Records from a data source
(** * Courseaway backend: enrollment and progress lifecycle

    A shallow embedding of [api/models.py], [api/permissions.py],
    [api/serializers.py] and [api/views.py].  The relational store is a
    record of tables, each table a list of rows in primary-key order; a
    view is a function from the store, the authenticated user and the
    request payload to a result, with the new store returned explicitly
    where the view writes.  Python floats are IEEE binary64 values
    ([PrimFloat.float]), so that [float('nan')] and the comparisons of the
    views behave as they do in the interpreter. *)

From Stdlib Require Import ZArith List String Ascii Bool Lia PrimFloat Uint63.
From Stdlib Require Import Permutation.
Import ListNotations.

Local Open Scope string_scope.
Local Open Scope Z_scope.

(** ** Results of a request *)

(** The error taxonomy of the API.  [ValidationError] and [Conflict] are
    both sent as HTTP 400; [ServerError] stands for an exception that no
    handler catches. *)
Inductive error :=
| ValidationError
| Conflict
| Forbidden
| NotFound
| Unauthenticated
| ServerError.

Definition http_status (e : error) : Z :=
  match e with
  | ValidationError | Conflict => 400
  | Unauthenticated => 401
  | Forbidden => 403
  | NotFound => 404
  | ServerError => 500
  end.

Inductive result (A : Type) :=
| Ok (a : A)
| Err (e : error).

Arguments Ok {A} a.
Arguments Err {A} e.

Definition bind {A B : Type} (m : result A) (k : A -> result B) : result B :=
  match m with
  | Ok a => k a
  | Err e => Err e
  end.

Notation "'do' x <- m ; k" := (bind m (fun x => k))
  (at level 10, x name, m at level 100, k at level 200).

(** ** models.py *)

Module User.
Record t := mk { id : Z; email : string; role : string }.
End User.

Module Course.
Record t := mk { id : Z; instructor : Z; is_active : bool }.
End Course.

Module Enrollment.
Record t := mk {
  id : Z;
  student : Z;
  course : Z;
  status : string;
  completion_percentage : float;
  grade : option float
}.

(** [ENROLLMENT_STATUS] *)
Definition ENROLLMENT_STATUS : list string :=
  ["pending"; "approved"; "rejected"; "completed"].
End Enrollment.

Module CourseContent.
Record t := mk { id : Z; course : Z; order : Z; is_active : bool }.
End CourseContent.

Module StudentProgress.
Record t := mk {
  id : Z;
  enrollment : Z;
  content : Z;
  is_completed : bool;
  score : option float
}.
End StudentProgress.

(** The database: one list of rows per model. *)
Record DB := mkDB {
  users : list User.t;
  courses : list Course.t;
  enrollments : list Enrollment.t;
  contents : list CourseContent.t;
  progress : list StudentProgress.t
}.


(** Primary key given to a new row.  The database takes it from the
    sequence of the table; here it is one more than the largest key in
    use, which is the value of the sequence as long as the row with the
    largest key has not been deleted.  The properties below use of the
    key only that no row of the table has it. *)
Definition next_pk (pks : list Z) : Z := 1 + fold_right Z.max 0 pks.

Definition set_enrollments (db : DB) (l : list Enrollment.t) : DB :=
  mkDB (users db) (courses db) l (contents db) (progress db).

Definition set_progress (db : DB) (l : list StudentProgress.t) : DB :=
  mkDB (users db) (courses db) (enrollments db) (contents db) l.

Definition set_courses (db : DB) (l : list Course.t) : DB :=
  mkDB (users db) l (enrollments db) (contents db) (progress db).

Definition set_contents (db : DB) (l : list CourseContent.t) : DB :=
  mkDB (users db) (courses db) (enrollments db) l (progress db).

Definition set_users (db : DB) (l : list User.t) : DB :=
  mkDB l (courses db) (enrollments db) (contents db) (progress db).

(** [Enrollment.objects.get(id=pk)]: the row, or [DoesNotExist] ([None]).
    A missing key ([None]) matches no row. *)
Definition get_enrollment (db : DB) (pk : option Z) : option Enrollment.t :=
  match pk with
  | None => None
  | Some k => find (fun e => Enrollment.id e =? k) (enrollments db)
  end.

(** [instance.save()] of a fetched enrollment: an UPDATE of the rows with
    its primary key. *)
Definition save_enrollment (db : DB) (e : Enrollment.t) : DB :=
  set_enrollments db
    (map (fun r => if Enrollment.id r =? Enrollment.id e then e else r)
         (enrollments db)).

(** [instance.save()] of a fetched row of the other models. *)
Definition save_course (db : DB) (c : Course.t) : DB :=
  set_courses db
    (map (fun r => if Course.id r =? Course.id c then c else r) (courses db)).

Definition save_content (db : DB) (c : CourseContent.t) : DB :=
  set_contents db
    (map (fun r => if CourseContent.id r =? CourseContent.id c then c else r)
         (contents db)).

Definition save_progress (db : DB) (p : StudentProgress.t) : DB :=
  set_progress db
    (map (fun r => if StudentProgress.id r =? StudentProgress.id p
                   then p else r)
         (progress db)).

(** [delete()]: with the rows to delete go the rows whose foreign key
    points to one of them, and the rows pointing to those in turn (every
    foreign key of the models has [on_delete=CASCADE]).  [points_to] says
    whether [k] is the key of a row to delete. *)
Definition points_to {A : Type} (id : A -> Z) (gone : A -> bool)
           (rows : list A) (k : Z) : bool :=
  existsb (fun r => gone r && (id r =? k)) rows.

### Exercise directions
Starting at the line above that contains "set_progress db", repeat each line exactly up to and including the line that contains "whether [k] is", and stop there.

### Answer to the problem
  set_progress db
    (map (fun r => if StudentProgress.id r =? StudentProgress.id p
                   then p else r)
         (progress db)).

(** [delete()]: with the rows to delete go the rows whose foreign key
    points to one of them, and the rows pointing to those in turn (every
    foreign key of the models has [on_delete=CASCADE]).  [points_to] says
    whether [k] is the key of a row to delete. *)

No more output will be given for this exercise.